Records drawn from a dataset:
---+---
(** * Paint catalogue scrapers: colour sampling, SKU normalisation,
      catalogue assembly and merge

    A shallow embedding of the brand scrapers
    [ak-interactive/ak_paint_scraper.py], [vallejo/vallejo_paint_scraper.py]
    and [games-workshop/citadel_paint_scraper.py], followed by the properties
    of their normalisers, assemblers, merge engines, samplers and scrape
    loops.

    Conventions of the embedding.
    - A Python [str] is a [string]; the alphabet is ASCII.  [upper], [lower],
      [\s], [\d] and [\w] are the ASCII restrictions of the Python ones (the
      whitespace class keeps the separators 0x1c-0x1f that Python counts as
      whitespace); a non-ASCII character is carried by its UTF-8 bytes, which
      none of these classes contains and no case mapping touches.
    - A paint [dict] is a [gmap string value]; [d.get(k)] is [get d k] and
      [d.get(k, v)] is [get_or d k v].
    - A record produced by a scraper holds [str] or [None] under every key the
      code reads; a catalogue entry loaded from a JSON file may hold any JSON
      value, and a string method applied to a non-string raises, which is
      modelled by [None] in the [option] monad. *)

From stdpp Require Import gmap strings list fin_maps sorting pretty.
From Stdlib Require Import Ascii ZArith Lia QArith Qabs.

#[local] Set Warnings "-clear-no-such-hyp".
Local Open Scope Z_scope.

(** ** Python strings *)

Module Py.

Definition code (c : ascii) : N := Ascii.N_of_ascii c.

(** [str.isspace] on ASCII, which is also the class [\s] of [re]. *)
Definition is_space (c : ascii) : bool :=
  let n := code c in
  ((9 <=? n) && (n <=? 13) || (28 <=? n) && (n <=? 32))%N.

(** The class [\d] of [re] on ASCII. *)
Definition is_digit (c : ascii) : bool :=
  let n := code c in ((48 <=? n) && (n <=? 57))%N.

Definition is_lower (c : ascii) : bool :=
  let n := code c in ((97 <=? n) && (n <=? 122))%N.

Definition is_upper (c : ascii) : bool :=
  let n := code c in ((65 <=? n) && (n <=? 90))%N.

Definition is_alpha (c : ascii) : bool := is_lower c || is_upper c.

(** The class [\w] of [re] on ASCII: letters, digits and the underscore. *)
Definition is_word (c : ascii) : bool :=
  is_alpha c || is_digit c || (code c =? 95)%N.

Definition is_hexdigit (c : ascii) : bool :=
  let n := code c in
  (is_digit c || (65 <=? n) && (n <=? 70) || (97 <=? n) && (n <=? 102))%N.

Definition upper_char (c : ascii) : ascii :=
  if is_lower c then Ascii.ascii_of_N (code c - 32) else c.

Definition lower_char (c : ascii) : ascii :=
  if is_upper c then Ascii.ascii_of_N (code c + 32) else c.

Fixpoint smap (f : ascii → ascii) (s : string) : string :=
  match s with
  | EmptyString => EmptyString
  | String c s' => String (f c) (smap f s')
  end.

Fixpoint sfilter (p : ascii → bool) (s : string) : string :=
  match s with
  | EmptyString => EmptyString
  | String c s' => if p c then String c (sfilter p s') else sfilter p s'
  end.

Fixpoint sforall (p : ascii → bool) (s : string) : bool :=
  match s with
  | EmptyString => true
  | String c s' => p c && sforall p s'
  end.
---+---
Problem requirements: Reproduce, word for word and in full, only the lines above that start at the line with "A shallow embedding of the brand scrapers" and run through the line with "none of these", both ends included.

Finished exercise:
    A shallow embedding of the brand scrapers
    [ak-interactive/ak_paint_scraper.py], [vallejo/vallejo_paint_scraper.py]
    and [games-workshop/citadel_paint_scraper.py], followed by the properties
    of their normalisers, assemblers, merge engines, samplers and scrape
    loops.

    Conventions of the embedding.
    - A Python [str] is a [string]; the alphabet is ASCII.  [upper], [lower],
      [\s], [\d] and [\w] are the ASCII restrictions of the Python ones (the
      whitespace class keeps the separators 0x1c-0x1f that Python counts as
      whitespace); a non-ASCII character is carried by its UTF-8 bytes, which
      none of these classes contains and no case mapping touches.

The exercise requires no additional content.